++++ Material provided

(** Starting the RCP. *)
Definition radio_add_rcp (e : radio_env) (a : fw_app) : Z * fw_app :=
  if negb (cfg_rcp cfg) then (ESP_ERR_NOT_SUPPORTED, a)
  else
    let '(ret, f) := esp_hosted_rcp_fatal_worker_init (re_worker_created e) (fw_of a) in
    let a := a <| fw_of := f |> in
    if negb (ret =? ESP_OK) then (ret, a)
    else
      let '(ret, r) := esp_hosted_rcp_init (re_alloc e) (re_nonce e) (rcp_of (fw_of a)) in
      let a := on_fw (on_rcp (fun _ => r)) a in
      if negb (ret =? ESP_OK) then (ret, a)
      else
        let start :=
          match re_backend e with
          | RcpOpenThread => re_openthread e
          | RcpLoopback => ESP_OK
          | RcpNoBackend => ESP_ERR_NOT_SUPPORTED
          end in
        if negb (start =? ESP_OK) then (start, on_fw esp_hosted_rcp_deinit a)
        else (ESP_OK, a <| s_radio_service := Z.lor (s_radio_service a) ESP_RADIO_SERVICE_IEEE802154 |>).

(** Result, flags reported to the host, state; [rollback_bt] takes back a
    Bluetooth start of the same command. *)
Definition esp_radio_service_apply (e : radio_env) (requested : Z) (a : fw_app) : Z * Z * fw_app :=
  if negb (Z.land requested (Z.lnot ESP_RADIO_SERVICE_MASK) =? 0) then (ESP_ERR_INVALID_ARG, 0, a)
  else
    let a := a <| s_radio_service_command_seen := true |> in
    if requested =? s_radio_service a then (ESP_OK, 0, a)
    else if negb (Z.land (s_radio_service a) (Z.lnot requested) =? 0) then
      (ESP_OK, ESP_RADIO_SERVICE_F_RESTART_REQUIRED, a)
    else
      let add_mask := Z.land requested (Z.lnot (s_radio_service a)) in
      let bt := test_bit 0 add_mask in
      let '(ret, a) := if bt then radio_add_bt e a else (ESP_OK, a) in
      if negb (ret =? ESP_OK) then (ret, 0, a)
      else
        let '(ret, a) := if test_bit 1 add_mask then radio_add_rcp e a else (ESP_OK, a) in
        if negb (ret =? ESP_OK) && bt
        then (ret, 0, a <| s_radio_service := Z.land (s_radio_service a) (Z.lnot ESP_RADIO_SERVICE_BT) |>)
        else (ret, 0, a).

(** ** The walk, separated from what is done with the frames *)

(** The frames of a transfer with their positions, and whether the walk ends
    without an error. *)
Fixpoint h2e_split (fuel : nat) (pos : Z) (buf : list Z)
    : list (Z * (esp_payload_header * list Z)) * bool :=
  match fuel with
  | O => ([], true)
  | S fuel' =>
      if pos + sizeof_header <=? zlen buf then
        let frame := zdrop pos buf in
        match h2e_check_frame pos frame with
        | H2eEnd => ([], true)
        | H2eCorrupt => ([], false)
        | H2eFrame frame_len =>
            let h := decode_header frame in
            let '(fs, ok) := h2e_split fuel' (u32 (pos + align4 frame_len)) buf in
            ((pos, (h, ztake (len h) (zdrop (offset h) frame))) :: fs, ok)
        end
      else ([], true)
  end.

Definition h2e_frames (buf : list Z) := h2e_split (length buf) 0 buf.

Fixpoint deliver (fs : list (Z * (esp_payload_header * list Z))) (a : fw_app) : bool * fw_app :=
  match fs with
  | [] => (true, a)
  | (pos, (h, payload)) :: fs' =>
      let '(continue, a) := fw_rx_frame pos h payload a in
      if continue then deliver fs' a else (false, a)
  end.

Lemma process_rx_split fuel pos buf a :
  process_rx_loop fuel pos buf a =
  let '(fs, ok) := h2e_split fuel pos buf in
  let '(continued, a') := deliver fs a in
  if continued && negb ok then snd (esp_rcp_fail_corrupt_h2e a') else a'.
Proof.
  revert pos a. induction fuel as [|fuel IH]; intros pos a; [done|].
  cbn [process_rx_loop h2e_split]. destruct (_ <=? _); [|done].
  destruct (h2e_check_frame _ _) as [| |fl]; [done|done|]. cbv zeta.
  destruct (h2e_split fuel _ buf) as [fs ok] eqn:E. cbn [deliver].
  destruct (fw_rx_frame _ _ _ _) as [[] a1]; [|done]. by rewrite IH, E.
Qed.

(** ** Aggregates the host builds *)

(** A frame as the host queues it: header template and payload. *)
Definition tx_frame := (esp_payload_header * list Z)%type.
Definition wire (be : bool) (addr caps : Z) (x : tx_frame) : list Z := hosted_frame be addr caps (fst x) (snd x).

Definition tx_frame_ok (x : tx_frame) : Prop :=
  header_wf (fst x) /\ bytes_ok (snd x) /\ 0 < zlen (snd x) /\
  zlen (snd x) + ESP_MAX_OFFSET_SIZE <= Z.min (rx_buf_size cfg) (2 ^ 16 - 1).

(** The frame as the firmware sees it at [pos]. *)
Fixpoint seen (be : bool) (addr caps pos : Z) (xs : list tx_frame) : list (Z * (esp_payload_header * list Z)) :=
  match xs with
  | [] => []
  | x :: xs' => let f := wire be addr caps x in
                (pos, (decode_header f, snd x)) :: seen be addr caps (pos + zlen f) xs'
  end.

Lemma wire_len be addr caps x :
  tx_frame_ok x ->
  zlen (wire be addr caps x) = zlen (snd x) + hosted_pad_len (zlen (snd x)) /\
  zlen (wire be addr caps x) mod 4 = 0 /\ sizeof_header < zlen (wire be addr caps x) <= rx_buf_size cfg.
Proof.
  intros (Hw & Hb & Hl & Hm). unfold wire.
  destruct (hosted_frame_shape be addr caps (fst x) (snd x)) as (c & _ & ->).
  pose proof (hosted_pad_len_range (zlen (snd x)) ltac:(lia)) as Hp.
  pose proof (hosted_pad_len_aligned (zlen (snd x)) ltac:(lia)) as Ha.
  autorewrite with zlist. unfold ESP_MAX_OFFSET_SIZE, ESP_MAX_ALIGN_PADDING, sizeof_header in *.
  rewrite Z2Nat.id by lia.
  replace (12 + (_ + _)) with (zlen (snd x) + hosted_pad_len (zlen (snd x))) by lia.
  split_and!; [done|done|lia|lia].
Qed.

Lemma zero_checksum_app l1 l2 : 10 <= zlen l1 -> zero_checksum (l1 ++ l2) = zero_checksum l1 ++ l2.
Proof.
  intros H. unfold zero_checksum. rewrite ztake_app_le, zdrop_app_le by lia. by rewrite <- !app_assoc.
Qed.

Lemma zlen_zero_checksum l : 10 <= zlen l -> zlen (zero_checksum l) = zlen l.
Proof. intros H. unfold zero_checksum. autorewrite with zlist. lia. Qed.

Lemma compute_checksum_prefix be addr l1 l2 :
  zlen l1 < 2 ^ 16 ->
  compute_checksum be addr (l1 ++ l2) (zlen l1) = compute_checksum be addr l1 (zlen l1).
Proof.
  intros H. unfold compute_checksum. pose proof (zlen_nonneg l1).
  rewrite wrap_id by (unfold in_width; lia). by rewrite ztake_app_le by lia.
Qed.

(** A frame built by the host passes every check wherever it stands. *)
Lemma wire_checked be addr caps x pos rest :
  tx_frame_ok x -> (cfg_checksum cfg = true -> has_cap caps ESP_CHECKSUM_ENABLED = true) ->
  h2e_check_frame pos (wire be addr caps x ++ rest) = H2eFrame (zlen (wire be addr caps x)) /\
  let h := decode_header (wire be addr caps x ++ rest) in
  h = decode_header (wire be addr caps x) /\
  ztake (len h) (zdrop (offset h) (wire be addr caps x ++ rest)) = snd x.
Proof.
  intros Hx Hc. pose proof (wire_len be addr caps x Hx) as (Hlen & _ & Hlen1 & Hlen2).
  destruct Hx as (Hw & Hb & Hl & Hm).
  unfold ESP_MAX_OFFSET_SIZE, ESP_MAX_ALIGN_PADDING, sizeof_header in *.
  assert (Hl16 : 0 < zlen (snd x) < 2 ^ 16) by lia.
  pose proof (hosted_frame_received be addr caps (fst x) (snd x) rest Hw Hl16)
    as (_ & _ & _ & _ & El & Eo & _ & Ep).
  fold (wire be addr caps x) in *.
  assert (Ed : decode_header (wire be addr caps x ++ rest) = decode_header (wire be addr caps x))
    by (apply decode_header_app; unfold sizeof_header; lia).
  cbv zeta. rewrite Ed in El, Eo, Ep |- *. split_and!; [|done|done].
  unfold h2e_check_frame. rewrite Ed, El, Eo.
  pose proof (hosted_pad_len_range (zlen (snd x)) ltac:(lia)) as Hp.
  unfold ESP_OFFSET_VALID, ESP_MAX_OFFSET_SIZE, ESP_MAX_ALIGN_PADDING, sizeof_header in *.
  rewrite (proj2 (Z.eqb_neq _ _)) by lia.
  rewrite !(proj2 (Z.leb_le _ _)) by lia. cbn [negb andb].
  rewrite <- Hlen. rewrite wrap_id by (unfold in_width; lia).
  pose proof (zlen_nonneg rest).
  rewrite !(proj2 (Z.ltb_ge _ _)) by zlia. cbn [orb].
  destruct (cfg_checksum cfg) eqn:Ec; cbn [andb]; [|done].
  unfold rx_checksum_ok. rewrite Ed.
  pose proof (hosted_frame_checksum_ok be addr false pos caps (fst x) (snd x) Hw Hb Hl16 (Hc eq_refl)) as Hck.
  unfold rx_checksum_ok in Hck. fold (wire be addr caps x) in Hck.
  rewrite El, Eo, <- Hlen in *. unfold ESP_MAX_OFFSET_SIZE in *.
  rewrite zero_checksum_app by lia.
  rewrite <- (zlen_zero_checksum (wire be addr caps x)) by lia.
  rewrite compute_checksum_prefix by (rewrite zlen_zero_checksum; lia).
  rewrite zlen_zero_checksum by lia. by rewrite Hck.
Qed.

(** The padding behind the last frame ends the walk. *)
Lemma pad_ends pos n : 0 < pos -> sizeof_header <= Z.of_nat n -> h2e_check_frame pos (replicate n 0) = H2eEnd.
Proof.
  intros Hp Hn. unfold sizeof_header in Hn. replace n with (12 + (n - 12))%nat by lia.
  rewrite replicate_add. unfold h2e_check_frame. rewrite decode_header_app by done.
  rewrite ztake_app_exact by done.
  change (len (decode_header (replicate 12 0)) =? 0) with true. cbv iota.
  rewrite (proj2 (Z.ltb_lt _ _) Hp). by rewrite bool_decide_true by done.
Qed.

Lemma split_aggregate be addr caps n xs pre fuel :
  let buf := pre ++ concat (wire be addr caps <$> xs) ++ replicate n 0 in
  Forall tx_frame_ok xs -> (cfg_checksum cfg = true -> has_cap caps ESP_CHECKSUM_ENABLED = true) ->
  (xs = [] -> 0 < zlen pre \/ n = O) -> zlen buf < 2 ^ 16 -> zlen buf - zlen pre <= Z.of_nat fuel ->
  h2e_split fuel (zlen pre) buf = (seen be addr caps (zlen pre) xs, true).
Proof.
  intros buf. subst buf. intros Hok Hc. revert pre fuel.
  induction Hok as [|x xs Hx Hok IH]; intros pre fuel Hne Hl Hf; cbn [fmap list_fmap concat app seen] in *.
  - destruct fuel as [|fuel]; [done|]. cbn [h2e_split]. destruct (_ <=? _) eqn:E; [|done]. bool_hyps.
    rewrite zdrop_app_exact by done. rewrite zlen_app, zlen_replicate in E.
    unfold sizeof_header in *. destruct Hne as [Hne| ->]; [done| |lia].
    by rewrite pad_ends by (done || unfold sizeof_header; lia).
  - fold (fmap (M := list) (wire be addr caps)) in *.
    destruct (wire_len be addr caps x Hx) as (Hwl & Hw4 & Hw1 & Hw2).
    set (w := wire be addr caps x) in *. rewrite <- !app_assoc in *.
    set (rest := concat (wire be addr caps <$> xs) ++ replicate n 0) in *.
    rewrite !zlen_app in Hl, Hf. pose proof (zlen_nonneg rest). pose proof (zlen_nonneg pre).
    unfold sizeof_header in *. destruct fuel as [|fuel]; [lia|]. cbn [h2e_split].
    rewrite (proj2 (Z.leb_le _ _)) by (rewrite !zlen_app; unfold sizeof_header; lia).
    rewrite zdrop_app_exact by done.
    destruct (wire_checked be addr caps x (zlen pre) rest Hx Hc) as (E1 & E2 & E3). fold w in E1, E2, E3.
    cbv zeta in E3 |- *. rewrite E1, E3, E2.
    rewrite align4_id by lia. rewrite wrap_id by (unfold in_width; lia).
    specialize (IH (pre ++ w) fuel). rewrite <- app_assoc, zlen_app in IH. fold rest in IH.
    rewrite IH; [done|left; lia|rewrite !zlen_app; lia|rewrite !zlen_app; lia].
Qed.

++++++++

== Your objective ==
Write the lines again exactly, from the first line of the material above to the line that includes "let bt := test_bit 0 add_mask in", both included. Leave out all the rest.

== Answer area ==
(** Starting the RCP. *)
Definition radio_add_rcp (e : radio_env) (a : fw_app) : Z * fw_app :=
  if negb (cfg_rcp cfg) then (ESP_ERR_NOT_SUPPORTED, a)
  else
    let '(ret, f) := esp_hosted_rcp_fatal_worker_init (re_worker_created e) (fw_of a) in
    let a := a <| fw_of := f |> in
    if negb (ret =? ESP_OK) then (ret, a)
    else
      let '(ret, r) := esp_hosted_rcp_init (re_alloc e) (re_nonce e) (rcp_of (fw_of a)) in
      let a := on_fw (on_rcp (fun _ => r)) a in
      if negb (ret =? ESP_OK) then (ret, a)
      else
        let start :=
          match re_backend e with
          | RcpOpenThread => re_openthread e
          | RcpLoopback => ESP_OK
          | RcpNoBackend => ESP_ERR_NOT_SUPPORTED
          end in
        if negb (start =? ESP_OK) then (start, on_fw esp_hosted_rcp_deinit a)
        else (ESP_OK, a <| s_radio_service := Z.lor (s_radio_service a) ESP_RADIO_SERVICE_IEEE802154 |>).

(** Result, flags reported to the host, state; [rollback_bt] takes back a
    Bluetooth start of the same command. *)
Definition esp_radio_service_apply (e : radio_env) (requested : Z) (a : fw_app) : Z * Z * fw_app :=
  if negb (Z.land requested (Z.lnot ESP_RADIO_SERVICE_MASK) =? 0) then (ESP_ERR_INVALID_ARG, 0, a)
  else
    let a := a <| s_radio_service_command_seen := true |> in
    if requested =? s_radio_service a then (ESP_OK, 0, a)
    else if negb (Z.land (s_radio_service a) (Z.lnot requested) =? 0) then
      (ESP_OK, ESP_RADIO_SERVICE_F_RESTART_REQUIRED, a)
    else
      let add_mask := Z.land requested (Z.lnot (s_radio_service a)) in
      let bt := test_bit 0 add_mask in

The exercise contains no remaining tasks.